WikiLeaks’ Legacy of Exposing US-UK Complicity

WikiLeaks is vilified by governments (and increasingly by journalists) for its exposures, including of the U.S.-UK “special relationship” in running a joint foreign policy of deception and violence that serves London and Washington’s elite interests, says Mark Curtis.


Twelve years ago this month, WikiLeaks began publishing government secrets that the world public might otherwise never have known. What it has revealed about state duplicity, human rights abuses and corruption goes beyond anything published in the world’s “mainstream” media.

After over six months of being cut off from outside world, on 14 October 14 Ecuador has partly restored Wikileaks founder Julian Assange’s communications with the outside world from its London embassy where the founder has been living for over six years. (Assange, however, later rejected Ecuador’s restrictions imposed on him.)

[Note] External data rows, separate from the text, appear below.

Example frame_of_mode_bom_example :
  CsvReader.skip_bom cards_text = cards_text /\
  frame_of_mode (PStr ",") (PStr "double") (CsvReader.BOM +:+ cards_text)%string
  = frame_of_mode (PStr ",") (PStr "double") cards_text.
Proof.
  assert (Hs : CsvReader.skip_bom cards_text = cards_text) by reflexivity.
  split; [exact Hs|exact (frame_of_mode_bom (PStr ",") (PStr "double") cards_text Hs)].
Qed.

(** Double mode is pandas' reader with the header inferred. *)
Lemma frame_of_mode_double (sep : pyval) (s : string) :
  frame_of_mode sep (PStr "double") s = CsvReader.read_csv_impl sep HeaderInfer s.
Proof. unfold frame_of_mode. rewrite decide_True by reflexivity. reflexivity. Qed.







Lemma repeated_label_frame (s : string) (f : frame) :
  frame_of_mode (PStr ",") (PStr "double") ("question,question" +:+ nl +:+ s)%string = inr f ->
  exists rs, f = mk_frame ["question"; "question.1"] rs.
Proof.
  rewrite frame_of_mode_double. intros Hf. exact (CsvReader.read_csv_repeated_question s f Hf).
Qed.

Lemma repeated_label_no_notes (rs : list (list cell)) :
  expected_notes (iterrows (mk_frame ["question"; "question.1"] rs)) = [].
Proof.
  unfold expected_notes. rewrite (filter_uniform _ false); [reflexivity|].
  intros row Hrow. rewrite (row_complete_frame _ _ Hrow).
  unfold frame_complete. cbn [columns].
  apply andb_false_iff. right. apply bool_decide_eq_false_2.
  rewrite !elem_of_cons. intros [H|[H|H]]; [discriminate|discriminate|inversion H].
Qed.

(** C22: In double mode a header [question,question] is renamed to
    [question, question.1], so the frame has no [answer] column and no
    row becomes a note, whatever the rest of the file holds. *)
Theorem double_mode_repeated_label (s : string) (f : frame) :
  frame_of_mode (PStr ",") (PStr "double") ("question,question" +:+ nl +:+ s)%string = inr f ->
  columns f = ["question"; "question.1"] /\ expected_notes (iterrows f) = [].
Proof.
  intros Hf. destruct (repeated_label_frame s f Hf) as [data ->].
  split; [reflexivity|apply repeated_label_no_notes].
Qed.
(* ===== verification/Cli.v ===== *)
(** * Cli: the command line, [fire.Fire(csv2apkg)] (lines 85-90)

    [main] hands [sys.argv[1:]] to [fire.Fire], which binds the words to
    the parameters of [csv2apkg] and calls it.  [Module Fire] models the
    part of [fire] (0.5, [fire/core.py] and [fire/parser.py]) this program
    reaches:

    - [SeparateFlagArgs]: the words after the last [--] are [fire]'s own
      flags;
    - [_ParseKeywordArgs]: [--name value], [--name=value], [-n value] (a
      one-letter prefix of a single parameter), [--name] alone (the value
      [True]) and [--noname] alone ([False]); other words are positional;
    - [_ParseArgs]: each parameter takes its keyword value, else the next
      positional word, else its default, and a missing [filename] is a
      [FireError];
    - [DefaultParseValue]: a word is read as a Python literal with bare
      names read as strings, and kept as it is when it does not parse.

    [parse_value] decides the fragment of words whose reading is certain
    from the grammar of Python literals: [True], [False], [None], decimal
    integers and decimal fractions (with a sign), one-character words, a
    word in single or double quotes, and plain words (letters, digits and
    [_ . / -] and inner spaces, starting with a letter, [_] or [/]); any
    other word (a list, a tuple, an exponent, ...) is [Unmodelled].  Help
    ([-h], [--help]) and [fire]'s own flags are [Unmodelled]; so are words
    left over once the parameters are bound, which [fire] reports only
    after the call.

    [Module Cli] composes the binding with [Converter.csv2apkg] and gives
    the exit status: 0 after a normal return, 2 for a [FireError], 1 for an
    exception that ends the program with a traceback. *)

From S2P Require Import Prelude Py Paths Frame Genanki TableReader CsvReader Converter.
Import PurePosixPath Converter.

Module Fire.

(** ** Characters and words *)

Definition is_alpha (c : ascii) : bool :=
  let n := nat_of_ascii c in ((65 <=? n) && (n <=? 90)) || ((97 <=? n) && (n <=? 122)).

Definition is_digit (c : ascii) : bool :=
  let n := nat_of_ascii c in (48 <=? n) && (n <=? 57).

Definition SQUOTE : ascii := ascii_of_nat 39.
Definition DQUOTE : ascii := ascii_of_nat 34.
Definition BACKSLASH : ascii := ascii_of_nat 92.

(** [s[:-1], s[-1]] *)
Fixpoint str_split_last (s : string) : option (string * ascii) :=
  match s with
  | EmptyString => None
  | String c EmptyString => Some (EmptyString, c)
  | String c s' =>
      match str_split_last s' with
      | Some (b, l) => Some (String c b, l)
      | None => None
      end
  end.

(** [s.split(c, 1)] *)
Fixpoint str_split_once (c : ascii) (s : string) : string * option string :=
  match s with
  | EmptyString => (EmptyString, None)
  | String a s' =>
      if Ascii.eqb a c then (EmptyString, Some s')
      else let '(b, r) := str_split_once c s' in (String a b, r)
  end.

(** [key.replace('-', '_')] *)
Fixpoint dash_to_underscore (s : string) : string :=
  match s with
  | EmptyString => EmptyString
  | String a s' => String (if Ascii.eqb a "-"%char then "_"%char else a) (dash_to_underscore s')
  end.

(** ** [fire.core._IsFlag] *)

(** [argument.startswith('--') or re.match('^-[a-zA-Z]', argument)] *)
Definition is_flag (a : string) : bool :=
  match a with
  | String c1 (String c2 _) => Ascii.eqb c1 "-"%char && (Ascii.eqb c2 "-"%char || is_alpha c2)
  | _ => false
  end.

(** ** [fire.parser.DefaultParseValue] on the decided fragment *)

(** The value of a string of decimal digits. *)
Fixpoint digits_value (acc : Z) (s : string) : Z :=
  match s with
  | EmptyString => acc
  | String c s' => digits_value (10 * acc + (Z.of_nat (nat_of_ascii c) - 48)) s'
  end.

Definition all_digits (s : string) : bool :=
  negb (String.eqb s EmptyString) && str_forall is_digit s.

(** A decimal integer literal: no leading zero, unless all its digits are zero. *)
Definition dec_int_ok (s : string) : bool :=
  all_digits s &&
  match s with
  | String "0"%char _ => str_forall (fun c => Ascii.eqb c "0"%char) s
  | _ => true
  end.

(** [digits.digits] with at least one digit. *)
Definition point_float (s : string) : option (string * string) :=
  match str_split_once "."%char s with
  | (a, Some b) =>
      if str_forall is_digit a && str_forall is_digit b
         && negb (String.eqb (a +:+ b) EmptyString)
      then Some (a, b) else None
  | (_, None) => None
  end.

Definition plain_char (c : ascii) : bool :=
  is_alpha c || is_digit c || Ascii.eqb c "_"%char || Ascii.eqb c "."%char
  || Ascii.eqb c "/"%char || Ascii.eqb c "-"%char || Ascii.eqb c " "%char.

(** A word that Python reads as a name, an expression that is not a
    literal, or a syntax error, so that [fire] keeps it as a string. *)
Definition plain (s : string) : bool :=
  match s, str_split_last s with
  | String c _, Some (_, l) =>
      (is_alpha c || Ascii.eqb c "_"%char || Ascii.eqb c "/"%char)
      && str_forall plain_char s && negb (Ascii.eqb l " "%char)
      && negb (String.eqb s "True" || String.eqb s "False" || String.eqb s "None")
  | _, _ => false
  end.

(** The body of a one-line quoted string without escapes. *)
Definition quoted_body (s : string) : option string :=
  match s with
  | String q rest =>
      if Ascii.eqb q SQUOTE || Ascii.eqb q DQUOTE then
        match str_split_last rest with
        | Some (body, l) =>
            if Ascii.eqb l q
               && str_forall (fun c => negb (Ascii.eqb c q || Ascii.eqb c BACKSLASH
                                             || (nat_of_ascii c <? 32))) body
            then Some body else None
        | None => None
        end
      else None
  | EmptyString => None
  end.

Definition negate (neg : bool) (z : Z) : Z := if neg then Z.opp z else z.

(** A number with an optional minus sign: [-5] is [UnaryOp(USub, 5)]. *)
Definition parse_number (neg : bool) (s : string) : option pyval :=
  if all_digits s then
    if dec_int_ok s then Some (PInt (negate neg (digits_value 0 s)))
    else None
  else match point_float s with
       | Some (a, b) =>
           Some (PFloat (negate neg (digits_value 0 (a +:+ b))) (- Z.of_nat (String.length b)))
       | None => None
       end.

(** [DefaultParseValue(value)]: [_LiteralEval(value)], or [value] itself
    on a [SyntaxError] or [ValueError]. *)
Definition parse_value (s : string) : exn + pyval :=
  if String.eqb s "True" then inr (PBool true)
  else if String.eqb s "False" then inr (PBool false)
  else if String.eqb s "None" then inr PNone
  else match s with
  | String c EmptyString =>
      if is_digit c then inr (PInt (digits_value 0 s))
      else if nat_of_ascii c <? 128 then inr (PStr s)
      else inl (Unmodelled "a word outside the literal fragment")
  | _ =>
      match quoted_body s with
      | Some body => inr (PStr body)
      | None =>
          let '(neg, digits) :=
            match s with String "-"%char s' => (true, s') | _ => (false, s) end in
          if all_digits digits && negb (dec_int_ok digits) then
            (* leading zeros: a [SyntaxError], the word is kept *)
            inr (PStr s)
          else match parse_number neg digits with
               | Some v => inr v
               | None =>
                   if plain s then inr (PStr s)
                   else inl (Unmodelled "a word outside the literal fragment")
               end
      end
  end.

(** ** Binding the words to the parameters of [csv2apkg] *)

(** [fn_spec.args] of [csv2apkg] *)
Definition fn_args : list string := ["filename"; "title"; "sep"; "mode"].

(** [parser.SeparateFlagArgs]: the words before and after the last [--]. *)
Fixpoint split_last_sep (args : list string) : option (list string * list string) :=
  match args with
  | [] => None
  | a :: rest =>
      match split_last_sep rest with
      | Some (b, f) => Some (a :: b, f)
      | None => if String.eqb a "--" then Some ([], rest) else None
      end
  end.

Definition separate_flag_args (args : list string) : list string * list string :=
  match split_last_sep args with Some p => p | None => (args, []) end.

Definition starts_no (key : string) : bool :=
  match key with String "n"%char (String "o"%char _) => true | _ => false end.

(** The keyword a flag names: the parameter itself, [no] and a parameter
    in the boolean syntax, or the one parameter a one-letter key starts. *)
Definition keyword_of (argument key : string) (is_bool_syntax : bool) : exn + string :=
  if bool_decide (key ∈ fn_args)
     || (is_bool_syntax && starts_no key && bool_decide (str_drop 2 key ∈ fn_args))
  then inr key
  else match key with
       | String k EmptyString =>
           match List.filter (fun a => match a with String c _ => Ascii.eqb c k | _ => false end) fn_args with
           | [] => inr EmptyString
           | [a] => inr a
           | _ => inl (FireError ("The argument '" +:+ argument +:+ "' is ambiguous"))
           end
       | _ => inr EmptyString
       end.
(** The pair written back is the saved one, not one computed from the
    cells: a re-fetch that lands while the call is in flight and writes
    another count is overwritten by it. *)
Lemma toggleLike_thrown_restores_over_refetch (w : ProfileCard.World)
    (likesRes followsRes commentsRes : Response unit) (reason : string) :
  ProfileCard.mounted w = true ->
  ProfileCard.subscribed w = true ->
  exists w',
    ProfileCard.run
      [ProfileCard.Render; ProfileCard.ClickLike;
       ProfileCard.Notify ProfileCard.likes;
       ProfileCard.Settle 0
         (Fulfilled (ProfileCard.CountsRes likesRes followsRes commentsRes));
       ProfileCard.Settle 1 (Rejected reason)] w = Some w' /\
    ProfileCard.isLiked (ProfileCard.st w')
      = ProfileCard.isLiked (ProfileCard.st w) /\
    ProfileCard.likesCount (ProfileCard.st w')
      = ProfileCard.likesCount (ProfileCard.st w).
Proof.
  intros Hm Hs. open_card w. eexists. card_eval. repeat split.
Qed.

Lemma media_toggleLike_thrown_restores (w : UseMediaLike.World)
    (uid reason : string) :
  UseMediaLike.mounted w = true ->
  UseMediaLike.user w = Some uid ->
  exists w',
    UseMediaLike.run [UseMediaLike.Render; UseMediaLike.Toggle;
                      UseMediaLike.Render;
                      UseMediaLike.Settle 0 (Rejected reason)] w = Some w' /\
    UseMediaLike.isLiked (UseMediaLike.st w')
      = UseMediaLike.isLiked (UseMediaLike.st w) /\
    UseMediaLike.likesCount (UseMediaLike.st w')
      = UseMediaLike.likesCount (UseMediaLike.st w).
Proof.
  intros Hm Hu. open_like w. eexists. like_eval. repeat split.
Qed.

(** The answer of the store to an insert for a pair that already has a row
    is no throw: it is a response whose [error] holds the violation. *)
Lemma insert_duplicate_is_a_response (user profile : string)
    (t : list LikesTable.Row) :
  existsb (LikesTable.of_pair user profile) t = true ->
  LikesTable.insert user profile t = (t, failed LikesTable.unique_violation).
Proof. intros H. unfold LikesTable.insert. rewrite H. reflexivity. Qed.

(** C1, on the code. A toggle-on from [(false, N)] whose insert is refused
    by the store (the pair already has a row, so the response carries the
    unique-constraint error): the [try] block ends normally, the [catch]
    block does not run, and the state stays [(true, N + 1)]. The same holds
    in [useMediaLike] for a response carrying any error. *)
Theorem C1_refused_insert_is_not_rolled_back
    (w : ProfileCard.World) (t : list LikesTable.Row)
    (m : UseMediaLike.World) (uid : string) (e : PostgrestError) :
  ProfileCard.mounted w = true ->
  ProfileCard.isLiked (ProfileCard.st w) = false ->
  existsb (LikesTable.of_pair
             (ProfileCard.currentUserId (ProfileCard.props w))
             (ProfileCard.profile_id (ProfileCard.props w))) t = true ->
  UseMediaLike.mounted m = true ->
  UseMediaLike.user m = Some uid ->
  UseMediaLike.isLiked (UseMediaLike.st m) = false ->
  (exists w',
     ProfileCard.run
       [ProfileCard.Render; ProfileCard.ClickLike; ProfileCard.Render;
        ProfileCard.Settle 0
          (Fulfilled (ProfileCard.WriteRes
             (snd (LikesTable.insert
                     (ProfileCard.currentUserId (ProfileCard.props w))
                     (ProfileCard.profile_id (ProfileCard.props w)) t))))] w
     = Some w' /\
     ProfileCard.isLiked (ProfileCard.st w') = true /\
     ProfileCard.likesCount (ProfileCard.st w')
       = ProfileCard.likesCount (ProfileCard.st w) + 1) /\
  (exists m',
     UseMediaLike.run
       [UseMediaLike.Render; UseMediaLike.Toggle; UseMediaLike.Render;
        UseMediaLike.Settle 0 (Fulfilled (UseMediaLike.WriteRes (failed e)))] m
     = Some m' /\
     UseMediaLike.isLiked (UseMediaLike.st m') = true /\
     UseMediaLike.likesCount (UseMediaLike.st m')
       = UseMediaLike.likesCount (UseMediaLike.st m) + 1).
Proof.
  intros Hm Hl Ht Hm' Hu Hl'. split.
  - rewrite (insert_duplicate_is_a_response _ _ _ Ht).
    open_card w. eexists. card_eval. repeat split.
  - open_like m. eexists. like_eval. repeat split.
Qed.

Lemma C1_refused_insert_is_not_rolled_back_witness :
  (exists w',
     ProfileCard.run
       [ProfileCard.Render; ProfileCard.ClickLike; ProfileCard.Render;
        ProfileCard.Settle 0
          (Fulfilled (ProfileCard.WriteRes
             (snd (LikesTable.insert "u1" "p1"
                     [{| LikesTable.user_id := "u1";
                         LikesTable.profile_id := "p1" |}]))))] card0
     = Some w' /\
     ProfileCard.isLiked (ProfileCard.st w') = true /\
     ProfileCard.likesCount (ProfileCard.st w') = 0 + 1) /\
  (exists m',
     UseMediaLike.run
       [UseMediaLike.Render; UseMediaLike.Toggle; UseMediaLike.Render;
        UseMediaLike.Settle 0
          (Fulfilled (UseMediaLike.WriteRes
                        (failed LikesTable.unique_violation)))] like0
     = Some m' /\
     UseMediaLike.isLiked (UseMediaLike.st m') = true /\
     UseMediaLike.likesCount (UseMediaLike.st m') = 0 + 1).
Proof.
  apply (C1_refused_insert_is_not_rolled_back card0
           [{| LikesTable.user_id := "u1"; LikesTable.profile_id := "p1" |}]
           like0 "u1" LikesTable.unique_violation); reflexivity.
Defined.

(** ** Two toggles before the first settles *)

(** C3 fails: on the card and in [useMediaLike], a second click while the
    first call is in flight sends a second call. *)
Lemma C3_second_toggle_is_not_ignored :
  ~ card_second_toggle_ignored card0 /\ ~ like_second_toggle_ignored like0.
Proof.
  split.
  - intros H.
    destruct (H (ProfileCard.toggleLike card0)
                (ProfileCard.toggleLike (ProfileCard.toggleLike card0))
                eq_refl eq_refl) as [Hc _].
    vm_compute in Hc. discriminate Hc.
  - intros H.
    destruct (H (UseMediaLike.toggleLike like0)
                (UseMediaLike.toggleLike (UseMediaLike.toggleLike like0))
                eq_refl eq_refl) as [Hc _].
    vm_compute in Hc. discriminate Hc.
Qed.
(** ** The Slack client, the HTTP session and the world *)

(** [slack.methods]: the members the handlers name, and any other one
    that [get_slash_repeat_messages] may select. *)
Inductive method : Type :=
| CHAT_POST_MESSAGE
| CHAT_POST_EPHEMERAL
| DIALOG_OPEN
| USERS_INFO
| OTHER_METHOD (name : string).

Definition is_post_message (m : method) : bool :=
  match m with CHAT_POST_MESSAGE => true | _ => false end.

(** One request to the Slack API: the method and the data dictionary. *)
Definition call : Type := (method * value)%type.

(** The keyword arguments of [http_session.get]. *)
Record HttpRequest : Type := mkRequest {
  url : string;
  params : list (string * string);
  headers : list (string * string)
}.

(** What the handlers read from an aiohttp response: [r.status] and the
    outcome of [await r.json()]. *)
Record HttpResponse : Type := mkResponse {
  status : Z;
  json : result value
}.

(** The outside world's answers.  The Slack client sees the requests
    issued so far, so it may accept one request and refuse the next. *)
Record Env : Type := mkEnv {
  slack_api : list call -> method -> value -> result value;
  http_get : HttpRequest -> result HttpResponse;
  entropy : nat -> nat
}.

Record World : Type := mkWorld {
  sent : list call;
  draws : nat
}.

Definition M (A : Type) : Type := Env -> World -> result A * World.

Definition ret {A} (a : A) : M A := fun _ w => (Ok a, w).

Definition raise {A} (e : exn) : M A := fun _ w => (Raise e, w).

Definition bind {A B} (m : M A) (k : A -> M B) : M B :=
  fun env w =>
    match m env w with
    | (Ok a, w') => k a env w'
    | (Raise e, w') => (Raise e, w')
    end.

(** [try: m except e: h] *)
Definition try_except {A} (m : M A) (e : exn) (h : M A) : M A :=
  fun env w =>
    match m env w with
    | (Ok a, w') => (Ok a, w')
    | (Raise e', w') => if exn_eqb e' e then h env w' else (Raise e', w')
    end.

Definition lift {A} (r : result A) : M A := fun _ w => (r, w).

Declare Scope py_scope.
Delimit Scope py_scope with py.
Notation "x <- m ;; k" := (bind m (fun x => k))
  (at level 61, m at next level, right associativity) : py_scope.
Notation "' ( x , y ) <- m ;; k" := (bind m (fun p => let '(x, y) := p in k))
  (at level 61, x name, y name, m at next level, right associativity) : py_scope.
Local Open Scope py_scope.

(** [await slack.query(method, data)]: the request is logged, the client
    answers or raises. *)
Definition query (m : method) (data : value) : M value :=
  fun env w =>
    (slack_api env (sent w) m data,
     {| sent := sent w ++ [(m, data)]; draws := draws w |}).

(** [async with app.http_session.get(...) as r]: the session answers
    with a response or raises. *)
Definition session_get (req : HttpRequest) : M HttpResponse :=
  fun env w => (http_get env req, w).

(** [random.randint(a, b)]: an integer of the closed interval [a..b],
    chosen by the next draw of the environment's entropy; [ValueError]
    on an empty interval. *)
Definition randint (a b : Z) : M Z :=
  fun env w =>
    if b <? a then (Raise ValueError, w)
    else (Ok (a + Z.of_nat (entropy env (draws w)) mod (b - a + 1)),
          {| sent := sent w; draws := S (draws w) |}).

(** ** Dictionaries and subscripts *)

Fixpoint assoc (k : string) (d : list (string * value)) : option value :=
  match d with
  | [] => None
  | (k', v) :: d' => if String.eqb k k' then Some v else assoc k d'
  end.

(** [v[k]] for a string key. *)
Definition getitem (v : value) (k : string) : result value :=
  match v with
  | VDict d => match assoc k d with Some x => Ok x | None => Raise KeyError end
  | _ => Raise TypeError
  end.

(** [len(v)] *)
Definition py_len (v : value) : result Z :=
  match v with
  | VList l => Ok (Z.of_nat (List.length l))
  | VDict d => Ok (Z.of_nat (List.length d))
  | VStr s => Ok (Z.of_nat (String.length s))
  | _ => Raise TypeError
  end.

(** ** Strings: [str.lower], [str.split], [int], [str] *)

(** Command texts are modelled as strings of ASCII characters. *)
Definition ascii_char (c : ascii) : bool := (nat_of_ascii c <? 128)%nat.

Fixpoint ascii_text (s : string) : bool :=
  match s with
  | EmptyString => true
  | String c r => ascii_char c && ascii_text r
  end.

Definition lower_char (c : ascii) : ascii :=
  let n := nat_of_ascii c in
  if ((65 <=? n) && (n <=? 90))%nat then ascii_of_nat (n + 32) else c.

Fixpoint lower (s : string) : string :=
  match s with
  | EmptyString => EmptyString
  | String c r => String (lower_char c) (lower r)
  end.

(** [s.split(sep)] for a one-character separator: the pieces between the
    occurrences of [sep], in order; never empty. *)
Fixpoint split_on (sep : ascii) (s : string) : list string :=
  match s with
  | EmptyString => [EmptyString]
  | String c r =>
      if Ascii.eqb c sep then EmptyString :: split_on sep r
      else match split_on sep r with
           | p :: ps => String c p :: ps
           | [] => [String c EmptyString]
           end
  end.

(** The whitespace [int] skips in an ASCII string: tab, line feed,
    vertical tab, form feed, carriage return and space. *)
Definition is_space (c : ascii) : bool :=
  let n := nat_of_ascii c in
  (((9 <=? n) && (n <=? 13)) || (n =? 32))%nat.

Definition is_digit (c : ascii) : bool :=
  let n := nat_of_ascii c in ((48 <=? n) && (n <=? 57))%nat.

Definition digit_value (c : ascii) : Z := Z.of_nat (nat_of_ascii c) - 48.

Definition is_underscore (c : ascii) : bool := Ascii.eqb c "_"%char.

Fixpoint lstrip (s : string) : string :=
  match s with
  | String c r => if is_space c then lstrip r else s
  | EmptyString => EmptyString
  end.

Fixpoint all_space (s : string) : bool :=
  match s with
  | EmptyString => true
  | String c r => is_space c && all_space r
  end.

(** The digit part of a decimal literal: digits, with single underscores
    between them.  [prev_us] tells that the previous character was an
    underscore, [seen] that a character was consumed.  The result is the
    value read and the rest of the string. *)
Fixpoint scan_digits (s : string) (prev_us seen : bool) (acc : Z)
  : option (Z * string) :=
  match s with
  | String c r =>
      if is_digit c then scan_digits r false true (10 * acc + digit_value c)
      else if is_underscore c then
        if prev_us then None else scan_digits r true true acc
      else if prev_us then None
      else if seen then Some (acc, s) else None
  | EmptyString =>
      if prev_us then None
      else if seen then Some (acc, EmptyString) else None
  end.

The treatment – real and threatened – meted out to Assange by the U.S. and UK governments contrasts sharply with the service Wikileaks has done their publics in revealing the nature of elite power, as shown in the following snapshot of Wikileaks’ revelations about British foreign policy in the Middle East.

Conniving with the Saudis

Whitehall’s special relationship with Riyadh is exposed in an extraordinary cable from 2013 highlighting how Britain conducted secret vote-trading deals with Saudi Arabia to ensure both states were elected to the UN human rights council. Britain initiated the secret negotiations by asking Saudi Arabia for its support.

Hague: ‘World needs pro-American regime’ in Britain. (Chatham House)

The Wikileaks releases also shed details on Whitehall’s fawning relationship with Washington. A 2008 cable, for example, shows then shadow foreign secretary William Hague telling the U.S. embassy that the British “want a pro-American regime. We need it. The world needs it.”